(** Converts a Typescript type error into an equivalent esbuild warning
    object. *)
Definition diagnosticToWarning {ts : TypescriptApi}
           (host : option FormatDiagnosticsHost) (diagnostic : Diagnostic)
  : Warning :=
  let pluginCode :=
    String.append "TS"
      (NilEmpty.string_of_uint (Nat.to_uint (code diagnostic))) in
  let message := flattenDiagnosticMessageText diagnostic in
  let warningText :=
    String.append "@libmedia/esbuild-plugin-typescript "
      (String.append pluginCode (String.append ": " message)) in
  match file diagnostic with
  | Some sourceFile =>
      let (l, character) :=
        getLineAndCharacterOfPosition sourceFile (start diagnostic) in
      {| pluginName := "@libmedia/esbuild-plugin-typescript";
         text := warningText;
         location := Some {| column := character + 1;
                             line := l + 1;
                             locationFile := fileName sourceFile |};
         detail :=
           match host with
           | Some h =>
               Some (codeFrame
                       (formatDiagnosticsWithColorAndContext diagnostic h)
                       message (getNewLine h))
           | None => None
           end |}
  | None =>
      {| pluginName := "@libmedia/esbuild-plugin-typescript";
         text := warningText;
         location := None;
         detail := None |}
  end.

End Diagnostics.

(** ** The end hook's writes and [emitFile] *)

Module EndHook.

(** A call into Node's [fs]: creating a directory with its parents, and
    writing a file. *)
Inductive FsCall :=
| Mkdir (dir : string)
| WriteFile (file data : string).

(** What the end hook reads besides the plugin state:
    [parsedOptions.options.declarationDir], [parsedOptions.configPath],
    [build.initialOptions.outdir] and [outfile], and the value of
    [ts.getTsBuildInfoEmitOutputFilePath(parsedOptions.options)]. *)
Record EndOptions := {
  declarationDir : option string;
  configPath : string;
  outdir : option string;
  outfile : option string;
  tsBuildInfoPath : option string
}.

Section EndHook.

Context {C H : Type} {cacheOps : TSCacheOps C} {host : Host}
        {nodePath : Options.NodePath}.

(** outputFile.ts: [emitFile]. *)
Definition emitFile (filePath fileSource : string) : list FsCall :=
  let normalizedFilePath := normalizePath filePath in
  [Mkdir (Options.dirname normalizedFilePath);
   WriteFile normalizedFilePath fileSource].

(** The directory the declarations go to: [declarationDir] resolved against
    the configuration path, else esbuild's [outdir], else the directory of
    its [outfile]. *)
Definition baseDirOf (eo : EndOptions) : option string :=
  if JS.truthyString (declarationDir eo) then
    match declarationDir eo with
    | Some d => Some (Options.resolve (configPath eo) d)
    | None => None
    end
  else if JS.truthyString (outdir eo) then outdir eo
  else if JS.truthyString (outfile eo) then
    match outfile eo with
    | Some f => Some (Options.dirname f)
    | None => None
    end
  else None.

(** The body of the [forEach] of the end hook. *)
Definition writeDeclaration (st : PluginState C H) (eo : EndOptions)
           (id : string) : list FsCall :=
  let content := getEmittedFile (Some id) (emittedFiles st) (tsCache st) in
  if negb (JS.truthyString content)
     || negb (JS.truthy (declaration (options (parsedOptions st))))
  then []
  else
    match baseDirOf eo, content with
    | Some baseDir, Some data =>
        if JS.truthyString (Some baseDir) then
          let fileName := Options.pathJoin baseDir (Options.basename id) in
          [Mkdir (Options.dirname fileName); WriteFile fileName data]
        else []
    | _, _ => []
    end.

(** The build-info file, written when the compiler names one and it was
    emitted with some content. *)
Definition writeBuildInfo (st : PluginState C H) (eo : EndOptions)
  : list FsCall :=
  match tsBuildInfoPath eo with
  | Some path =>
      if JS.truthyString (Some path) then
        match StrMap.get path (emittedFiles st) with
        | Some source =>
            if JS.truthyString (Some source) then emitFile path source
            else []
        | None => []
        end
      else []
  | None => []
  end.

(** The file-system calls of the end hook, in order. *)
Definition onEnd (st : PluginState C H) (eo : EndOptions) : list FsCall :=
  flat_map (writeDeclaration st eo) (declarationAndTypeScriptMapFiles st)
  ++ writeBuildInfo st eo.

End EndHook.

End EndHook.

(** ** A stand-in for Node's path module *)

Module PathSample.

(** Everything before the last slash. *)
Definition dirname (p : string) : string :=
  JSString.join "/" (removelast (JSString.split "/"%char p)).

(** Everything after the last slash. *)
Definition basename (p : string) : string :=
  List.last (JSString.split "/"%char p) EmptyString.

Definition joinPath (a b : string) : string :=
  String.append a (String.append "/" b).

(** The path from [from] to [to] when [to] lies under [from], and a path
    that climbs out of [from] otherwise. *)
Definition relative (from to : string) : string :=
  if String.prefix (String.append from "/") to
  then JSString.drop (String.length from + 1) to
  else String.append "../" to.

Definition nodePath : Options.NodePath := {|
  Options.relative := relative;
  Options.dirname := dirname;
  Options.basename := basename;
  Options.resolve := joinPath;
  Options.pathJoin := joinPath
|}.

(** A flattening that gives every diagnostic the same text, and a
    formatter that puts a position before it and a frame after it. *)
Definition typescriptApi : Diagnostics.TypescriptApi := {|
  Diagnostics.flattenDiagnosticMessageText :=
    fun _ => "Type 'string' is not assignable to type 'number'.";
  Diagnostics.formatDiagnosticsWithColorAndContext :=
    fun _ h =>
      String.append "src/a.ts:1:7 - error TS2322: "
        (String.append "Type 'string' is not assignable to type 'number'."
           (String.append (Diagnostics.getNewLine h)
              (String.append (Diagnostics.getNewLine h) "1 const a: number = 'x';")))
|}.

Definition sourceFile : Diagnostics.SourceFile := {|
  Diagnostics.fileName := "src/a.ts";
  Diagnostics.getLineAndCharacterOfPosition := fun pos => (0, pos)
|}.

Definition diagnostic : Diagnostics.Diagnostic := {|
  Diagnostics.code := 2322;
  Diagnostics.file := Some sourceFile;
  Diagnostics.start := 6
|}.

Definition endOptions : EndHook.EndOptions := {|
  EndHook.declarationDir := None;
  EndHook.configPath := "/project";
  EndHook.outdir := Some "dist";
  EndHook.outfile := None;
  EndHook.tsBuildInfoPath := Some "dist\tsconfig.tsbuildinfo"
|}.

End PathSample.

(** * Properties *)

(** ** Strings and maps *)

Lemma endsWith_append (pre suffix : string) :
  JS.endsWith (String.append pre suffix) suffix = true.
Proof.
  induction pre as [|c pre IH]; cbn [String.append JS.endsWith].
  - destruct suffix; cbn [JS.endsWith]; now rewrite String.eqb_refl.
  - rewrite IH. apply orb_true_r.
Qed.

Lemma endsWith_split (name suffix : string) :
  JS.endsWith name suffix = true ->
  exists pre, name = String.append pre suffix.
Proof.
  induction name as [|c name IH]; cbn [JS.endsWith]; intro E.
  - rewrite orb_false_r in E. apply String.eqb_eq in E.
    exists EmptyString. exact E.
  - apply orb_true_iff in E. destruct E as [E|E].
    + apply String.eqb_eq in E. exists EmptyString. exact E.
    + destruct (IH E) as [pre ->]. exists (String c pre). reflexivity.
Qed.
(** A report is never a bare summary: from a score of 60 up it has
    strengths, under 50 it has areas for improvement, and in between it
    has one of the two. *)
Theorem report_says_something
    (resume_keywords jd_keywords : list string) (s o : Q) (n : Z) :
  let feedback := generate_feedback resume_keywords jd_keywords s o n in
  (60 <= o → is_Some (feedback !! "strengths"))
  ∧ (o < 50 → is_Some (feedback !! "areas_for_improvement"))
  ∧ (is_Some (feedback !! "strengths")
     ∨ is_Some (feedback !! "areas_for_improvement")).
Proof.
  intros feedback. subst feedback.
  rewrite generate_feedback_categories, consolidate_lookup_strengths,
    consolidate_lookup_improvements.
  assert (60 <= o →
          is_nil (strengths_for resume_keywords jd_keywords s o n) = false)
    as Hstrengths.
  { intros Ho. unfold strengths_for.
    match goal with
    | |- is_nil (?e ++ generic_strength ?e o) = false =>
        destruct (generic_strength_cases e o) as [(-> & _ & ->) | [Hno ->]]
    end; [reflexivity |].
    rewrite app_nil_r. apply is_nil_false. tauto. }
  assert (o < 60 →
          is_nil (improvements_for resume_keywords jd_keywords s o) = false
          ∨ is_nil (strengths_for resume_keywords jd_keywords s o n) = false)
    as Hbelow.
  { intros Ho. unfold improvements_for, strengths_for, band_improvements,
      band_strengths.
    decide_comparisons. case_Qle 50 o; [| left].
    - case_Qle (60 # 100) s; [right; reflexivity | left; reflexivity].
    - unfold Qlt_bool. by destruct (negb _). }
  assert (o < 50 →
          is_nil (improvements_for resume_keywords jd_keywords s o) = false)
    as Himprovements.
  { intros Ho. unfold improvements_for, band_improvements.
    decide_comparisons. unfold Qlt_bool. by destruct (negb _). }
  split; [| split].
  - intros Ho. rewrite (Hstrengths Ho). by eexists.
  - intros Ho. rewrite (Himprovements Ho). by eexists.
  - case_Qle 60 o.
    + left. rewrite Hstrengths by done. by eexists.
    + destruct (Hbelow Hcmp) as [-> | ->]; [right | left]; by eexists.
Qed.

§ **Your task**
Go through the entries above and copy out every line that includes the word "tsBuildInfoPath".

§ **Reply**
  tsBuildInfoPath : option string
  match tsBuildInfoPath eo with
  EndHook.tsBuildInfoPath := Some "dist\tsconfig.tsbuildinfo"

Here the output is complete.